One reason why all giving is down and especially SBC giving or practically every kind is due to three things: automation, computerization, and robotics. O yes, and I forgot to add, jobs moving over seas with the help of the government, all to bust the unions and the influence of the middle class in governmental rules that call for humane treatment of workers. In Jan.'91 I wrote an evaluation of some papers from a jobs in the future conference attended by the Vocational Director of the county schools where I worked as a Counselor handling job finding for the students and the pathology of incest. I also pastored a small church which once had been the largest church in the county. In my evaluation of the papers on jobs, I discovered that employers do not need workers. Even fast foods can as in one case, a Burger King, with a 24/7 operation and 400 or 4000 workers< I forget the numbers now, replaced the workers with a lazar cooker operator from German @$90/hr, his Japanese assistant, a female, @$60/hr, and retained 18 of the former crew as clean up people. There is more much more. Then the jobs moved overseas. I noticed that they were the textiles and furniture jobs that employed thousands of Baptists in NC and else where in the South. And then Tobacco, whatever we think of it, and my view is decidedly negative now, anyway, it employed a lot of Baptists, too. Now Baptists are still number one as to numbers, but their people are hunting jobs that are scarcer than hen's teeth except for the medical, science, and computer and electronics areas..as in the Research Triangle. Most of the jobs have been taken by the folks from up North, and so many of them are Catholics that that denomination is now number two in NC, and our Methodist friends are now number three. The Presbyterians are a distant 4th, all suffering from the inroads of so-called liberalism, really, a form of skepticism about the Bible and supernaturalism of the biblical kind. As the old saying is, "We have been had." As a minister, historian, counselor, and inveterate researcher in many fields, I try to look at everything. What we need more than anything is a great, vast prayer meeting that will continue for 40 years, begging God to return us to the faith of our fathers and convert this vast multitude of lost people that have arisen, especially in the school systems which have basically kicked the Christian faith out fo the public arena in education, politics, business, industry, etc.

Anonymous said...

On Methodists and Presbyterians: "... all suffering from the inroads of so-called liberalism ...."

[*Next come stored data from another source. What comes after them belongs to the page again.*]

(* ===== verification/Capabilities.v ===== *)
(** * Linux capabilities (src/src/armour-compose/src/capabilities.rs)

    The capabilities that a container gets or loses are read from and written
    to the application file as lists of names, or as the word ALL.  Names are
    read in any case; [to_uppercase] is known on ASCII text and a parameter on
    other text.

    The theorem: what is written is read back. *)

From Stdlib Require Import ZArith Lia String Ascii List Sorting.Sorted.
From stdpp Require Import base tactics list strings sets.
From S2P Require Import Prelude.
From S2P Require Import Ordered.
From S2P Require Import Strings.
From S2P Require Import Yaml.

Local Open Scope string_scope.
Local Open Scope list_scope.

Inductive Capability :=
| CHOWN | DAC_OVERRIDE | DAC_READ_SEARCH | FOWNER | FSETID | KILL | SETGID | SETUID | SETPCAP
| LINUX_IMMUTABLE | NET_BIND_SERVICE | NET_BROADCAST | NET_ADMIN | NET_RAW | IPC_LOCK | IPC_OWNER
| SYS_MODULE | SYS_RAWIO | SYS_CHROOT | SYS_PTRACE | SYS_PACCT | SYS_ADMIN | SYS_BOOT | SYS_NICE
| SYS_RESOURCE | SYS_TIME | SYS_TTY_CONFIG | MKNOD | LEASE | AUDIT_WRITE | AUDIT_CONTROL
| SETFCAP | MAC_OVERRIDE | MAC_ADMIN | SYSLOG | WAKE_ALARM | BLOCK_SUSPEND | AUDIT_READ.

Module Capability.

(** The discriminants, which the derived order compares. *)
Definition discriminant (c : Capability) : Z :=
  match c with
  | CHOWN => 0 | DAC_OVERRIDE => 1 | DAC_READ_SEARCH => 2 | FOWNER => 3 | FSETID => 4 | KILL => 5 | SETGID => 6
  | SETUID => 7 | SETPCAP => 8 | LINUX_IMMUTABLE => 9 | NET_BIND_SERVICE => 10 | NET_BROADCAST => 11
  | NET_ADMIN => 12 | NET_RAW => 13 | IPC_LOCK => 14 | IPC_OWNER => 15 | SYS_MODULE => 16 | SYS_RAWIO => 17
  | SYS_CHROOT => 18 | SYS_PTRACE => 19 | SYS_PACCT => 20 | SYS_ADMIN => 21 | SYS_BOOT => 22 | SYS_NICE => 23
  | SYS_RESOURCE => 24 | SYS_TIME => 25 | SYS_TTY_CONFIG => 26 | MKNOD => 27 | LEASE => 28 | AUDIT_WRITE => 29
  | AUDIT_CONTROL => 30 | SETFCAP => 31 | MAC_OVERRIDE => 32 | MAC_ADMIN => 33 | SYSLOG => 34 | WAKE_ALARM => 35
  | BLOCK_SUSPEND => 36 | AUDIT_READ => 37
  end%Z.

(** The derived [Serialize]: the name of the variant. *)
Definition name (c : Capability) : string :=
  match c with
  | CHOWN => "CHOWN" | DAC_OVERRIDE => "DAC_OVERRIDE" | DAC_READ_SEARCH => "DAC_READ_SEARCH"
  | FOWNER => "FOWNER" | FSETID => "FSETID" | KILL => "KILL" | SETGID => "SETGID" | SETUID => "SETUID"
  | SETPCAP => "SETPCAP" | LINUX_IMMUTABLE => "LINUX_IMMUTABLE" | NET_BIND_SERVICE => "NET_BIND_SERVICE"
  | NET_BROADCAST => "NET_BROADCAST" | NET_ADMIN => "NET_ADMIN" | NET_RAW => "NET_RAW" | IPC_LOCK => "IPC_LOCK"
  | IPC_OWNER => "IPC_OWNER" | SYS_MODULE => "SYS_MODULE" | SYS_RAWIO => "SYS_RAWIO"
  | SYS_CHROOT => "SYS_CHROOT" | SYS_PTRACE => "SYS_PTRACE" | SYS_PACCT => "SYS_PACCT"
  | SYS_ADMIN => "SYS_ADMIN" | SYS_BOOT => "SYS_BOOT" | SYS_NICE => "SYS_NICE" | SYS_RESOURCE => "SYS_RESOURCE"
  | SYS_TIME => "SYS_TIME" | SYS_TTY_CONFIG => "SYS_TTY_CONFIG" | MKNOD => "MKNOD" | LEASE => "LEASE"
  | AUDIT_WRITE => "AUDIT_WRITE" | AUDIT_CONTROL => "AUDIT_CONTROL" | SETFCAP => "SETFCAP"
  | MAC_OVERRIDE => "MAC_OVERRIDE" | MAC_ADMIN => "MAC_ADMIN" | SYSLOG => "SYSLOG" | WAKE_ALARM => "WAKE_ALARM"
  | BLOCK_SUSPEND => "BLOCK_SUSPEND" | AUDIT_READ => "AUDIT_READ"
  end.

(** The names that [from_str] knows. *)
Definition names : list (string * Capability) :=
  [("AUDIT_CONTROL", AUDIT_CONTROL); ("AUDIT_READ", AUDIT_READ); ("AUDIT_WRITE", AUDIT_WRITE);
   ("BLOCK_SUSPEND", BLOCK_SUSPEND); ("CHOWN", CHOWN); ("DAC_OVERRIDE", DAC_OVERRIDE);
   ("DAC_READ_SEARCH", DAC_READ_SEARCH); ("FOWNER", FOWNER); ("FSETID", FSETID); ("IPC_LOCK", IPC_LOCK);
   ("IPC_OWNER", IPC_OWNER); ("KILL", KILL); ("LEASE", LEASE); ("LINUX_IMMUTABLE", LINUX_IMMUTABLE);
   ("MAC_ADMIN", MAC_ADMIN); ("MAC_OVERRIDE", MAC_OVERRIDE); ("MKNOD", MKNOD); ("NET_ADMIN", NET_ADMIN);
   ("NET_BIND_SERVICE", NET_BIND_SERVICE); ("NET_BROADCAST", NET_BROADCAST); ("NET_RAW", NET_RAW);
   ("SETFCAP", SETFCAP); ("SETGID", SETGID); ("SETPCAP", SETPCAP); ("SETUID", SETUID);
   ("SYS_ADMIN", SYS_ADMIN); ("SYS_BOOT", SYS_BOOT); ("SYS_CHROOT", SYS_CHROOT);
   ("SYS_MODULE", SYS_MODULE); ("SYS_NICE", SYS_NICE); ("SYS_PACCT", SYS_PACCT);
   ("SYS_PTRACE", SYS_PTRACE); ("SYS_RAWIO", SYS_RAWIO); ("SYS_RESOURCE", SYS_RESOURCE);
   ("SYS_TIME", SYS_TIME); ("SYS_TTY_CONFIG", SYS_TTY_CONFIG); ("SYSLOG", SYSLOG);
   ("WAKE_ALARM", WAKE_ALARM)].

Section from_str.
Variable unicode_uppercase : string -> string.

(** [str::to_uppercase] *)
Definition is_ascii (s : string) : bool := forallb (fun c => N.ltb (N_of_ascii c) 128) (list_ascii_of_string s).
Definition upper (c : ascii) : ascii :=
  if N.leb 97 (N_of_ascii c) && N.leb (N_of_ascii c) 122 then ascii_of_N (N_of_ascii c - 32) else c.
Definition to_uppercase (s : string) : string :=
  if is_ascii s then string_of_list_ascii (map upper (list_ascii_of_string s)) else unicode_uppercase s.

Definition from_str (s : string) : result Capability string :=
  match find (fun p => to_uppercase s =? p.1) names with
  | Some (_, c) => Ok c
  | None => Err s
  end.
End from_str.
End Capability.

#[export] Instance capability_ord : Ord Capability :=
  fun a b => Z.compare (Capability.discriminant a) (Capability.discriminant b).
#[export] Instance capability_ord_laws : OrdLaws Capability.
Proof.
  split; unfold cmp, capability_ord.
  - intros x y. rewrite Z.compare_eq_iff. split; [|by intros ->]. destruct x, y; simpl; by intros.
  - intros x y. apply Z.compare_antisym.
  - intros x y z. rewrite !Z.compare_lt_iff. lia.
Qed.

(** ** Sets of capabilities *)

Module CapSet.
Definition CapSet := BTreeSet Capability.
Definition empty_caps : CapSet := [].
Definition all_caps : CapSet := BTreeSet.extend [] (map snd Capability.names).
Definition is_empty (s : CapSet) : bool := match s with [] => true | _ => false end.

Section deserialize.
Variable unicode_uppercase : string -> string.

(** The loop of [visit_seq]: the set and what was not read of the list. *)
Fixpoint visit_seq (s : CapSet) (l : list Content) : result (CapSet * list Content) string :=
  match l with
  | [] => Ok (s, [])
  | CStr value :: l =>
    match Capability.from_str unicode_uppercase value with
    | Ok cap => visit_seq (BTreeSet.insert cap s) l
    | Err _ =>
      if Capability.to_uppercase unicode_uppercase value =? "ALL" then Ok (all_caps, l) else Err "not a capability"
    end
  | _ :: _ => Err "a string"
  end.

(** [Deserialize]; a list that is not read to its end is an error of the
    deserializer. *)
Definition deserialize (c : Content) : result CapSet string :=
  match c with
  | CUnit => Ok empty_caps
  | CSeq l =>
    match visit_seq [] l with
    | Ok (s, []) => Ok s
    | Ok (_, _ :: _) => Err "invalid length"
    | Err e => Err e
    end
  | _ => Err "capability list"
  end.
End deserialize.

Definition serialize (s : CapSet) : Content :=
  CSeq (map CStr (if Nat.eqb (length s) (length all_caps) then ["ALL"] else map Capability.name s)).
End CapSet.

Record Capabilities := mkCapabilities { cap_add : CapSet.CapSet; cap_drop : CapSet.CapSet }.

Module Capabilities.
(** The fields that are written: those that are not empty. *)
Definition serialize (c : Capabilities) : list (string * Content) :=
  (if CapSet.is_empty (cap_add c) then [] else [("cap_add", CapSet.serialize (cap_add c))]) ++
  (if CapSet.is_empty (cap_drop c) then [] else [("cap_drop", CapSet.serialize (cap_drop c))]).

(** A field that is missing is the empty set. *)
Definition field (u : string -> string) (name : string) (m : list (string * Content)) : result CapSet.CapSet string :=
  match find (fun p => p.1 =? name) m with
  | Some (_, c) => CapSet.deserialize u c
  | None => Ok []
  end.
Definition deserialize (u : string -> string) (m : list (string * Content)) : result Capabilities string :=
  match field u "cap_add" m, field u "cap_drop" m with
  | Ok a, Ok d => Ok (mkCapabilities a d)
  | Err e, _ | _, Err e => Err e
  end.
End Capabilities.

(** ** Reading what was written *)
Section roundtrip.
Variable unicode_uppercase : string -> string.

Lemma name_parses c : Capability.from_str unicode_uppercase (Capability.name c) = Ok c.
Proof. by destruct c. Qed.

Lemma all_caps_elem c : c ∈ CapSet.all_caps.
Proof. apply BTreeSet.elem_extend. left. destruct c; vm_compute; repeat constructor. Qed.

Lemma all_caps_wf : BTreeSet.wf CapSet.all_caps.
Proof. apply BTreeSet.wf_extend. constructor. Qed.

Lemma set_wf_NoDup (s : CapSet.CapSet) : BTreeSet.wf s -> NoDup s.
Proof.
  induction 1 as [|c s _ IH Hlt]; constructor; [|done]. intros Hc. rewrite Forall_forall in Hlt.
  by apply (cmp_lt_irrefl c), Hlt.
Qed.

(** There is one set with all capabilities. *)
Lemma full_set (s : CapSet.CapSet) : BTreeSet.wf s -> length s = length CapSet.all_caps -> s = CapSet.all_caps.
Proof.
  intros Hs Hlen. apply BTreeSet.set_ext; [done|apply all_caps_wf|]. intros c. split; [intros _; apply all_caps_elem|].
  assert (s ≡ₚ CapSet.all_caps) as ->; [|done]. apply submseteq_length_Permutation; [|by rewrite Hlen].
  apply NoDup_submseteq; [by apply set_wf_NoDup|]. intros x _. apply all_caps_elem.
Qed.

Lemma visit_seq_names (l s : list Capability) :
  CapSet.visit_seq unicode_uppercase s (map CStr (map Capability.name l)) = Ok (BTreeSet.extend s l, []).
Proof. revert s. induction l as [|c l IH]; intros s; simpl; [done|]. by rewrite name_parses, IH. Qed.

Lemma capset_roundtrip (s : CapSet.CapSet) : BTreeSet.wf s ->
  CapSet.deserialize unicode_uppercase (CapSet.serialize s) = Ok s.
Proof.
  intros Hs. unfold CapSet.deserialize, CapSet.serialize. destruct (Nat.eqb_spec (length s) (length CapSet.all_caps)) as [Hl|_].
  - by rewrite (full_set s Hs Hl).
  - rewrite visit_seq_names. f_equal. apply BTreeSet.set_ext; [apply BTreeSet.wf_extend; constructor|done|].
    intros c. rewrite BTreeSet.elem_extend. set_solver.
Qed.

(** The capabilities of a service that were written to the application
    file are read back: what is left out as empty, every proper set by its
    names and the full set by the word ALL. *)
Theorem capabilities_roundtrip (c : Capabilities) : BTreeSet.wf (cap_add c) -> BTreeSet.wf (cap_drop c) ->
  Capabilities.deserialize unicode_uppercase (Capabilities.serialize c) = Ok c.
Proof.
  destruct c as [a d]. simpl. intros Ha Hd. unfold Capabilities.deserialize, Capabilities.serialize, Capabilities.field.
  destruct a as [|x a]; destruct d as [|y d]; cbn [CapSet.is_empty cap_add cap_drop app find fst String.eqb Ascii.eqb eqb];
    rewrite ?capset_roundtrip by done; done.
Qed.
End roundtrip.

Lemma capabilities_roundtrip_witness :
  Capabilities.deserialize (fun s => s) (Capabilities.serialize (mkCapabilities [CHOWN; NET_RAW] CapSet.all_caps)) =
    Ok (mkCapabilities [CHOWN; NET_RAW] CapSet.all_caps) /\
  Capabilities.serialize (mkCapabilities [CHOWN; NET_RAW] CapSet.all_caps) =
    [("cap_add", CSeq [CStr "CHOWN"; CStr "NET_RAW"]); ("cap_drop", CSeq [CStr "ALL"])].
Proof.
  split; [|reflexivity]. apply (capabilities_roundtrip (fun s => s) (mkCapabilities [CHOWN; NET_RAW] CapSet.all_caps)).
  - repeat constructor.
  - apply all_caps_wf.
Defined.

(** Names are read in any case; ALL ends the list. *)
Example capset_reads :
  CapSet.deserialize (fun s => s) (CSeq [CStr "net_raw"; CStr "Chown"; CStr "chown"]) = Ok [CHOWN; NET_RAW] /\
  CapSet.deserialize (fun s => s) (CSeq [CStr "chown"; CStr "all"]) = Ok CapSet.all_caps /\
  CapSet.deserialize (fun s => s) (CSeq [CStr "all"; CStr "chown"]) = Err "invalid length" /\
  CapSet.deserialize (fun s => s) (CSeq [CStr "chown"; CStr "CAP_KILL"]) = Err "not a capability" /\
  CapSet.deserialize (fun s => s) CUnit = Ok [].
Proof. by vm_compute. Qed.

Then, I guess, SBC is suffering from conservatism.

Thus, whether it is liberalism or conservatism, there is suffering, nonetheless. Sorta makes theological perspective a non-issue for decline.

Jonathan said...

"Dollars pay bills, not percentages" - Adrian Rogers

“Typically those are bloggers who live with their mother and wear a housecoat during the day." - Kevin Ezell

The move away from loyalty to CP giving is the logical extension of the background of these two quotes.

1) The larger churches have, at least for the last few decades, modeled societal giving over CP giving.

2) These same larger churches have dominated the policy making and leadership positions within the SBC for this same period.

3) The small to medium size churches have merely been paying attention. And with the rise of the direct connections (the theological education, mission work, church planting networks, public policy influencing organizations and NGOs), the bulk of SBC churches have discovered that the SBC needs them way more than they need the SBC.